Task prompt: From the entries below, retype only the lines from the one with "Definition data_sound (st" through the one with "after [RenderFile] returns", exactly as written.
*** Record extracts ***
(** A run of git that fails and reports the failure on one line. *)
Definition fails_plainly (o : run_outcome) : bool :=
  match o with
  | CompletedProcess returncode _ stderr =>
      negb (returncode =? 0) && no_linebreak (strip stderr)
  | RunException str_e => no_linebreak str_e
  end.

(** A directory that is not a repository. *)
Definition no_repository (start end_ : Z) : run_outcome :=
  CompletedProcess 128 EmptyString
    "fatal: not a git repository (or any of the parent directories): .git".

(** 
<<
    @overload                # 1
    def f(x: int) -> int:    # 2
        ...                  # 3
    @typing.overload         # 4
    def f(x: str) -> str:    # 5
        ...                  # 6
>> *)
Definition overloads_only_tree : node :=
  Other 0 0
    [ Def FunctionDef "f" 2 3 [mkDecorator 1 (Name "overload")]
        [ Expr 3 3 ConstantOther ];
      Def FunctionDef "f" 5 6 [mkDecorator 4 (Attribute "overload")]
        [ Expr 6 6 ConstantOther ] ].

(** The definition of [calculate_tree]. *)
Definition calculate_def : node :=
  Def FunctionDef "calculate" 2 8 []
    [ Expr 3 6 ConstantStr; Other 7 7 []; Other 8 8 [] ].

(** What the loop of [_run_git_log_L] collects in [output_log]. *)
Definition output_log (git_log_L : Z -> Z -> run_outcome)
           (line_ranges : list (Z * Z)) : list string :=
  flat_map (fun range => if fst range >? snd range then []
                         else [run_section git_log_L range]) line_ranges.

(** What holds of every stored record. *)
Definition record_sound (r : commit_record) : Prop :=
  strip (message r) = message r
  /\ (date r = None -> message r = EmptyString /\ diff r = EmptyString)
  /\ (author_name r = None <-> author_email r = None).

(** What holds of the record in progress, by state. *)
Definition data_sound (st : parser_state) (d : commit_data) : Prop :=
  (data_author_name d = None <-> data_author_email d = None)
  /\ (st = HEADER -> data_message d = [] /\ data_diff d = [])
  /\ (st <> HEADER -> data_date d <> None).
(** C5, as stated, fails: the included file [set.tpl] assigns [y], and
    after [RenderFile] returns the including context reads the new value
    where it read nil before. *)
Lemma RenderFile_not_write_isolated :
  ¬ write_isolated
      (RenderFile (Demo.ReadFile Demo.files) (Demo.renderNode Demo.files 5)
         Demo.c_plain "set.tpl")
      (bindings (ctx Demo.c_plain)) Demo.store0.
Proof.
  intros H.
  specialize (H ("", None)
                (<[1%positive := <["y" := VString "x"]> {["name" := VString "x"]}]>
                   Demo.store0)
                eq_refl "y").
  vm_compute in H. discriminate H.
Qed.

(** ** More on the bindings *)

Section Scope.
Context {ExprConfig : Type}.
Implicit Types (c : renderContext ExprConfig) (σ : store) (tbl : gmap string value).

(** X1: on an allocated map [UpdateBindings] leaves the given pairs over
    the old table: afterwards a given name reads its given value, and a
    name that is not given reads what it read before. *)
Theorem UpdateBindings_merges_into_scope c (b : gmap string value) σ tbl :
  σ !! bindings (ctx c) = Some tbl →
  UpdateBindings c b σ = Done () (<[bindings (ctx c) := b ∪ tbl]> σ)
  ∧ (∀ k v, b !! k = Some v →
       (UpdateBindings c b ;; Get c k) σ
       = Done v (<[bindings (ctx c) := b ∪ tbl]> σ))
  ∧ (∀ k, b !! k = None →
       (UpdateBindings c b ;; Get c k) σ
       = Done (map_index σ (bindings (ctx c)) k)
              (<[bindings (ctx c) := b ∪ tbl]> σ)).
Proof.
  intros H. pose proof (UpdateBindings_merges c b σ tbl H) as Hm.
  split; [done |]. split.
  - intros k v Hk. unfold mbind, M_bind. rewrite Hm.
    unfold Get, map_index. rewrite lookup_insert_eq.
    by rewrite (lookup_union_Some_l _ _ _ _ Hk).
  - intros k Hk. unfold mbind, M_bind. rewrite Hm.
    unfold Get, map_index. rewrite lookup_insert_eq, H.
    by rewrite (lookup_union_r _ _ _ Hk).
Qed.

(** X2: [UpdateBindings] with no pair does nothing, on any store; with a
    pair, on the nil map, it panics as the first assignment does and
    leaves the store as it is. *)
Theorem UpdateBindings_on_nil_map c (b : gmap string value) σ :
  UpdateBindings c ∅ σ = Done () σ
  ∧ (σ !! bindings (ctx c) = None → b ≠ ∅ →
     UpdateBindings c b σ
     = Panicked (FaultError (errorString "assignment to entry in nil map")) σ).
Proof.
  split.
  - unfold UpdateBindings. by rewrite map_to_list_empty.
  - intros H Hb. unfold UpdateBindings.
    destruct (map_to_list b) as [|[k v] rest] eqn:Hl.
    + by apply map_to_list_empty_iff in Hl.
    + simpl. unfold mbind, M_bind, map_assign. by rewrite H.
Qed.

(** X3: on the nil map [Get] still returns nil, while [Set] panics with
    the run-time error of the assignment and writes nothing. *)
Theorem Set_on_nil_map c (n : string) (v : value) σ :
  σ !! bindings (ctx c) = None →
  Get c n σ = Done VNil σ
  ∧ Set_ c n v σ
    = Panicked (FaultError (errorString "assignment to entry in nil map")) σ.
Proof.
  intros H. unfold Get, Set_, map_index, map_assign. by rewrite H.
Qed.
Lemma epoch_dist1_finite_orbit calc_orbit st c o i :
  c_orbit c = Some o ->
  is_finite (alpha0 st) -> is_finite (delta0 st) ->
  is_finite (nth i (X st) NaN) -> is_finite (nth i (Y st) NaN) ->
  is_finite (nth i (Z st) NaN) -> is_finite (nth i (epochs st) NaN) ->
  is_finite (nth i (alpha_abs_st st) NaN) -> is_finite (nth i (delta_abs st) NaN) ->
  is_finite (nth i (cos_phi st) NaN) -> is_finite (nth i (sin_phi st) NaN) ->
  is_finite (c_pm_ra c) -> is_finite (c_pm_dec c) -> is_finite (c_alpha_H0 c) ->
  is_finite (c_delta_H0 c) -> is_finite (c_plx c) -> is_finite (m11 o) ->
  (exists b, mtot1 o = Fin b /\ b <> 0) ->
  is_finite (fst3 (calc_orbit (nth i (epochs_mjd st) NaN) (sma1 o) (ecc1 o) (inc1 o)
                     (aop1 o) (pan1 o) (tau1 o) (c_plx c) (mtot1 o))) ->
  is_finite (snd3 (calc_orbit (nth i (epochs_mjd st) NaN) (sma1 o) (ecc1 o) (inc1 o)
                     (aop1 o) (pan1 o) (tau1 o) (c_plx c) (mtot1 o))) ->
  exists r, epoch_dist1 calc_orbit st c i = Fin r /\ 0 <= r.
Proof.
  intros Hc. unfold epoch_dist1. rewrite Hc. intros Ha0 Hd0 HX HY HZ He Haa Hda Hcp Hsp Hp1 Hp2 Hp3 Hp4 Hp5 Hm (b & Hb & Hb0).
  destruct (calc_orbit _ _ _ _ _ _ _ _ _) as [[o1 o2] o3]. simpl fst3. simpl snd3.
  intros H1 H2. rewrite Hb. fin_cases. simpl.
  destruct (Req_dec_T b 0) as [E|_]; [contradiction|].
  eexists; split; [reflexivity | apply Rabs_pos].
Qed.

(** the per-epoch distances of a candidate of a finite 5-row batch *)
Lemma cand5_dist_fin calc_orbit st samples j :
  state_wf st -> rectangular samples -> List.length samples = 5%nat ->
  (j < n_cands samples)%nat ->
  is_finite (alpha0 st) -> is_finite (delta0 st) ->
  Forall is_finite (epochs st) -> Forall is_finite (X st) ->
  Forall is_finite (Y st) -> Forall is_finite (Z st) ->
  Forall is_finite (alpha_abs_st st) -> Forall is_finite (delta_abs st) ->
  Forall is_finite (cos_phi st) -> Forall is_finite (sin_phi st) ->
  Forall (Forall is_finite) samples ->
  forall i, (i < List.length (epochs st))%nat ->
    exists r, epoch_dist1 calc_orbit st (candidate_at samples j) i = Fin r /\ 0 <= r.
Proof.
  intros Hwf Hrect HP Hj Ha0 Hd0 He HX HY HZ Haa Hda Hc Hs Hsf i Hi.
  pose proof Hwf as (L1 & L2 & L3 & L4 & L5 & L6 & L7 & L8 & L9 & L10).
  apply epoch_dist1_finite;
    try (unfold candidate_at; rewrite HP; reflexivity);
    try assumption;
    try (match goal with
         | |- is_finite (nth i ?l NaN) =>
             destruct (nth_fin l i) as [r Hr]; [assumption | lia | rewrite Hr; exact I]
         end);
    try (unfold candidate_at; simpl; apply nth_row_finite; auto; lia).
Qed.

(** the same for a 13-row batch whose orbit model returns finite offsets *)
Lemma cand13_dist_fin calc_orbit st samples j :
  state_wf st -> rectangular samples -> List.length samples = 13%nat ->
  (j < n_cands samples)%nat ->
  is_finite (alpha0 st) -> is_finite (delta0 st) ->
  Forall is_finite (epochs st) -> Forall is_finite (X st) ->
  Forall is_finite (Y st) -> Forall is_finite (Z st) ->
  Forall is_finite (alpha_abs_st st) -> Forall is_finite (delta_abs st) ->
  Forall is_finite (cos_phi st) -> Forall is_finite (sin_phi st) ->
  Forall (Forall is_finite) samples ->
  (forall i, (i < List.length (epochs st))%nat ->
     is_finite (fst3 (orbit_model_at calc_orbit st samples i j)) /\
     is_finite (snd3 (orbit_model_at calc_orbit st samples i j))) ->
  nth j (nth 11 samples []) NaN <> Fin 0 ->
  forall i, (i < List.length (epochs st))%nat ->
    exists r, epoch_dist1 calc_orbit st (candidate_at samples j) i = Fin r /\ 0 <= r.
Proof.
  intros Hwf Hrect HP Hj Ha0 Hd0 He HX HY HZ Haa Hda Hc Hs Hsf Horb Hm i Hi.
  pose proof Hwf as (L1 & L2 & L3 & L4 & L5 & L6 & L7 & L8 & L9 & L10).
  destruct (Horb i Hi) as [Ho1 Ho2].
  eapply epoch_dist1_finite_orbit;
    try (unfold candidate_at; rewrite HP; reflexivity);
    try assumption;
    try (match goal with
         | |- is_finite (nth i ?l NaN) =>
             destruct (nth_fin l i) as [r Hr]; [assumption | lia | rewrite Hr; exact I]
         end);
    try (unfold candidate_at; simpl; apply nth_row_finite; auto; lia).
  simpl. pose proof (nth_row_finite samples 11 j Hrect Hsf ltac:(lia) Hj) as Hf11.
  destruct (nth j (nth 11 samples []) NaN) as [b| | |]; try contradiction.
  exists b. split; [reflexivity|]. intro E. subst b. contradiction.
Qed.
*** End of Record extracts ***
Solution for this problem:
Definition data_sound (st : parser_state) (d : commit_data) : Prop :=
  (data_author_name d = None <-> data_author_email d = None)
  /\ (st = HEADER -> data_message d = [] /\ data_diff d = [])
  /\ (st <> HEADER -> data_date d <> None).
(** C5, as stated, fails: the included file [set.tpl] assigns [y], and
    after [RenderFile] returns the including context reads the new value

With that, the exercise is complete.